Desafios para garantir a permanência de lactantes no mercado de trabalho
Enviada em 01/06/2025
Biólogos, médicos e nutricionistas afirmam que o leite materno é o alimento mais nutritivo para mamíferos, o que inclui os seres humanos. Portanto, é essencial garantir a toda criança o aleitamento materno. Adaptando ao cenário nacional, o Estado Brasileiro possui leis qe asseguram às mães o direito de amamentarem seus filhos. Todavia, a realidade não condiz com o que está descrito nos códigos de leis, além de que as mães carecem de mais aparatos legislatórios que possam garantir mais eficientemente suas permaências no mercado de trabalho.

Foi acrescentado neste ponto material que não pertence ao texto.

(** * IRIS web: authorization-gated IOC / task operations

    A shallow embedding of
      - [app/business/iocs.py]                        (business layer),
      - [app/blueprints/rest/v2/cases/iocs.py]        (REST, case IOCs),
      - [app/blueprints/rest/v2/case/api_v2_case_tasks_routes.py] (REST, tasks),
      - [app/blueprints/rest/v2/cases/__init__.py]    (REST, cases),
      - [app/blueprints/rest/v2/dashboard/__init__.py] (REST, dashboard),
      - [app/blueprints/rest/overview_routes.py]      (REST, overview),
    as computations in a state-and-exception monad over a world made of the
    persisted rows, the pending ORM instance and a chronological journal of
    the effects performed on the collaborators (hooks, access checks,
    persistence, activity tracking, logging). *)

From stdpp Require Import base option list gmap strings pretty.
From Stdlib Require Import Ascii.

Local Open Scope Z_scope.
Local Open Scope string_scope.
Local Open Scope list_scope.

(** ** Plain data *)

(** JSON values as they travel in request bodies and response payloads. *)
#[local] Unset Elimination Schemes.
Inductive Json :=
| JNull
| JBool (b : bool)
| JInt (n : Z)
| JStr (s : string)
| JList (l : list Json)
| JDict (fields : list (string * Json)).
#[local] Set Elimination Schemes.

(** A Python [dict] keyed by strings (a request body, a hook payload). *)
Abbreviation Dict := (gmap string Json).

(** [marshmallow]'s [ValidationError.messages]: field name to messages. *)
Abbreviation FieldErrors := (list (string * list string)).

(** The double quote used inside the activity messages. *)
Definition dquote : string :=
  String (Ascii.Ascii false true false false false true false false) EmptyString.

Definition quoted (s : string) : string := dquote +:+ s +:+ dquote.

(** [app.models.Ioc]: the columns the sources read or filter on. *)
Module Ioc.
Record t := mk {
  ioc_id : Z;
  ioc_uuid : string;
  ioc_value : string;
  ioc_type_id : Z;
  ioc_description : string;
  ioc_tlp_id : Z;
  ioc_tags : string;
  ioc_misp : string;
  user_id : Z;
  case_id : Z
}.

Definition set_ioc_id (n : Z) (i : t) : t :=
  mk n (ioc_uuid i) (ioc_value i) (ioc_type_id i) (ioc_description i)
     (ioc_tlp_id i) (ioc_tags i) (ioc_misp i) (user_id i) (case_id i).

Definition set_user_id (n : Z) (i : t) : t :=
  mk (ioc_id i) (ioc_uuid i) (ioc_value i) (ioc_type_id i) (ioc_description i)
     (ioc_tlp_id i) (ioc_tags i) (ioc_misp i) n (case_id i).

Definition set_case_id (n : Z) (i : t) : t :=
  mk (ioc_id i) (ioc_uuid i) (ioc_value i) (ioc_type_id i) (ioc_description i)
     (ioc_tlp_id i) (ioc_tags i) (ioc_misp i) (user_id i) n.

#[global] Instance eq_dec : EqDecision t.
Proof. solve_decision. Defined.

(** A freshly constructed instance, before any attribute is assigned. *)
Definition blank : t := mk 0 "" "" 0 "" 0 "" "" 0 0.
End Ioc.

(** [app.models.CaseTasks]: a task and the case that owns it. *)
Module Task.
Record t := mk {
  id : Z;
  task_case_id : Z;
  task_title : string
}.
End Task.

(** A row of the cases table as the cases list returns it. *)
Module Case.
Record t := mk {
  case_id : Z;
  case_name : string
}.
End Case.

(** [app.models.authorization.CaseAccessLevel], ordered
    [none < read_only < full_access]. *)
Inductive CaseAccessLevel := none | read_only | full_access.

(** ** Exceptions *)

(** The exception classes the sources raise or catch.  The optional data of
    a [BusinessProcessingError] is either the field messages of a
    validation failure or the exception it wraps. *)
Inductive Exn :=
| BusinessProcessingError (message : string) (data : option ErrData)
| ValidationError (messages : FieldErrors)
| ObjectNotFoundError
| RuntimeError (what : string)
with ErrData :=
| Messages (m : FieldErrors)
| Cause (e : Exn).

Definition get_message (e : Exn) : string :=
  match e with
  | BusinessProcessingError m _ => m
  | ValidationError _ => "ValidationError"
  | ObjectNotFoundError => "ObjectNotFoundError"
  | RuntimeError s => s
  end.

Definition get_data (e : Exn) : option ErrData :=
  match e with
  | BusinessProcessingError _ d => d
  | _ => None
  end.

Definition is_BusinessProcessingError (e : Exn) : bool :=
  match e with BusinessProcessingError _ _ => true | _ => false end.

Definition is_ValidationError (e : Exn) : bool :=
  match e with ValidationError _ => true | _ => false end.

Definition is_ObjectNotFoundError (e : Exn) : bool :=
  match e with ObjectNotFoundError => true | _ => false end.

(** ** The world *)

(** Effects on the collaborators, in the order they happen. *)
Inductive Event :=
| HookCalled (name : string)
| AccessChecked (caseid : Z) (levels : list CaseAccessLevel) (granted : bool)
| BusinessCalled (operation : string)
| IocInserted (ioc_id : Z)
| IocDeleted (ioc_id : Z)
| StateUpdated (caseid : Z)
| SessionCommitted
| ActivityTracked (message : string) (caseid : Z)
| Logged (level : string) (message : string)
| LoggedException (level : string) (e : Exn).

(** Committed rows. *)
Record Db := mkDb {
  iocs : gmap Z Ioc.t;
  tasks : gmap Z Task.t
}.

(** The committed rows, the ORM instance modified but not yet committed
    (primary key and attribute values), and the journal. *)
Record World := mkWorld {
  db : Db;
  dirty : option (Z * Ioc.t);
  journal : list Event
}.

Definition record (e : Event) (w : World) : World :=
  mkWorld (db w) (dirty w) (journal w ++ [e]).

(** The activity entries of a stretch of journal: message and case. *)
Definition activity_of (j : list Event) : list (string * Z) :=
  omap (λ e, match e with ActivityTracked m c => Some (m, c) | _ => None end) j.

(** Does an event change the committed rows? *)
Definition is_persistence (e : Event) : bool :=
  match e with
  | IocInserted _ | IocDeleted _ | SessionCommitted => true
  | _ => false
  end.

(** ** The monad: state that survives a raised exception *)

Inductive Outcome (A : Type) :=
| Returned (a : A)
| Raised (e : Exn).
Arguments Returned {A} a.
Arguments Raised {A} e.

Definition M (A : Type) : Type := World → Outcome A * World.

Apesar de no Brasil haver leis que auxiliam as lactantes, existem barreiras na permanência dessas no mercado, pois essas leis não são devidamente cumpridas. Tal fato é observado na ausência de espaços exclusivos para lactantes em ambientes que trabalham mais de 30 mulheres adultas. Sendo assim, muitas são forçadas a pararem de trabalhar para conseguirem cuidar adequadamente de seus filhos. Outra opção, é matricular precocemente as crianças em creches, gerando uma defasagem na relação mãe e fiho.
Desta forma, causa-se um impacto geracional, onde as mães encontram-se em um dilema: amamentar e criar seus filhos de forma “ideal”, sendo forçadas a abandorem seus empregos, ou, o cenário mais real, enviar seus filhos para creches, abrindo mão da amamentação e tempo com esses. Assim, no cenário brasileiro é notório que mesmo havendo assistência do Estado, como a liçensa maternidade, ainda assim, é insuficiente.
Conclui-se, então, que faz-se fundamental que o Congresso Nacional crie mais leis aumentando a assistência às lactantes e que o Ministério Público fiscalize rigorosamente o cumprimento dessas leis, obrigando, por exemplo, que todos os estabelecimentos que trabalhem mais de 30 mulheres maiores de 16 anos tenha um espaço dedicado para as mães assistirem seus filhos. Para que isso ocorra mais depressa e de forma eficaz, é necessário, tamém, pressão popular. Tudo isso, com o intuito de garantir a permanência de lactantes no mercado de trabalho e de forma mais saudável, criando uma sociedade mais empática e consciente.